──────── TASK DATA ────────

(* ===== verification/WorkflowLock.v ===== *)
(** The account workflow lock: services/trading-account-workflow-lock.service.ts.
    A PostgreSQL advisory lock per workflow family and account; whether it is
    free is the database's answer. *)

From Stdlib Require Import ZArith Lia.
From Stdlib Require Import Strings.String.
From stdpp Require Import base list strings.
From S2P Require Import Prelude JsNumber JsValue.

Open Scope string_scope.
Open Scope Z_scope.

Definition APP_NAMESPACE : string := "ai-trader".

(** The lock families, by name. *)
Definition ACCOUNT_WORKFLOW_LOCK_FAMILIES : list (string * string) :=
  [("LIFECYCLE_MUTATION", "lifecycle-mutation"); ("ORDER_LIFECYCLE", "order-lifecycle");
   ("BROKER_ACTIVITY", "broker-activity"); ("POSITION_SYNC", "position-sync");
   ("EXIT_EVALUATION", "exit-evaluation"); ("EXIT_SUBMISSION", "exit-submission");
   ("RECONCILIATION", "reconciliation"); ("ACCOUNT_SNAPSHOT", "account-snapshot");
   ("READINESS_ASSESSMENT", "readiness-assessment"); ("OPERATIONAL_STATE", "operational-state")].

Inductive LockResult (A : Type) :=
| ACQUIRED_AND_COMPLETED (value : A)
| NOT_ACQUIRED
| LOCK_ERROR (error : js_error)
| WORKFLOW_ERROR (error : js_error).
Arguments ACQUIRED_AND_COMPLETED {A} value.
Arguments NOT_ACQUIRED {A}.
Arguments LOCK_ERROR {A} error.
Arguments WORKFLOW_ERROR {A} error.

Definition lock_outcome_str {A} (l : LockResult A) : string :=
  match l with
  | ACQUIRED_AND_COMPLETED _ => "ACQUIRED_AND_COMPLETED"
  | NOT_ACQUIRED => "NOT_ACQUIRED"
  | LOCK_ERROR _ => "LOCK_ERROR"
  | WORKFLOW_ERROR _ => "WORKFLOW_ERROR"
  end.

Definition lock_scope (workflowKey : string) (tradingAccountId : Z) : string :=
  APP_NAMESPACE ++ ":" ++ workflowKey ++ ":" ++ z_str tradingAccountId.

(** [try_lock] answers for a scope: acquired, held by another session, or an
    error of the connection. The lock is released when [execute] is done. *)
Definition withTradingAccountWorkflowLock {S A} (try_lock : string -> S -> option bool)
    (tradingAccountId : Z) (workflowKey : string) (execute : eff S A) : eff S (LockResult A) :=
  if tradingAccountId <=? 0 then
    throw (PlainError "A real positive tradingAccountId is required for an advisory lock.")
  else
  acquired ← asks (try_lock (lock_scope workflowKey tradingAccountId));
  match acquired with
  | None => mret (LOCK_ERROR (PlainError "Lock acquisition failed."))
  | Some false => mret NOT_ACQUIRED
  | Some true =>
      try_catch (value ← execute; mret (ACQUIRED_AND_COMPLETED value))
        (fun error => mret (WORKFLOW_ERROR error))
  end.

(** What a locked call does, by what the lock answers. *)
Lemma locked_call {S A} (try_lock : string -> S -> option bool) account key (execute : eff S A) s :
  0 < account ->
  withTradingAccountWorkflowLock try_lock account key execute s =
  match try_lock (lock_scope key account) s with
  | None => (Ok (LOCK_ERROR (PlainError "Lock acquisition failed.")), s)
  | Some false => (Ok NOT_ACQUIRED, s)
  | Some true =>
      match execute s with
      | (Ok value, s') => (Ok (ACQUIRED_AND_COMPLETED value), s')
      | (Throw e, s') => (Ok (WORKFLOW_ERROR e), s')
      end
  end.
Proof.
  intros Ha. unfold withTradingAccountWorkflowLock, mbind, eff_bind, asks, try_catch.
  destruct (Z.leb_spec account 0); [lia|].
  destruct (try_lock _ s) as [[]|]; [|done|done]. by destruct (execute s) as [[v|e] s'].
Qed.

────────

TASK REQUIREMENTS:
From the line that has "match acquired with" through the line that has "(** What a locked", copy every line exactly as it appears above, and leave out all others.

REPLY TO THE EXERCISE:
  match acquired with
  | None => mret (LOCK_ERROR (PlainError "Lock acquisition failed."))
  | Some false => mret NOT_ACQUIRED
  | Some true =>
      try_catch (value ← execute; mret (ACQUIRED_AND_COMPLETED value))
        (fun error => mret (WORKFLOW_ERROR error))
  end.

(** What a locked call does, by what the lock answers. *)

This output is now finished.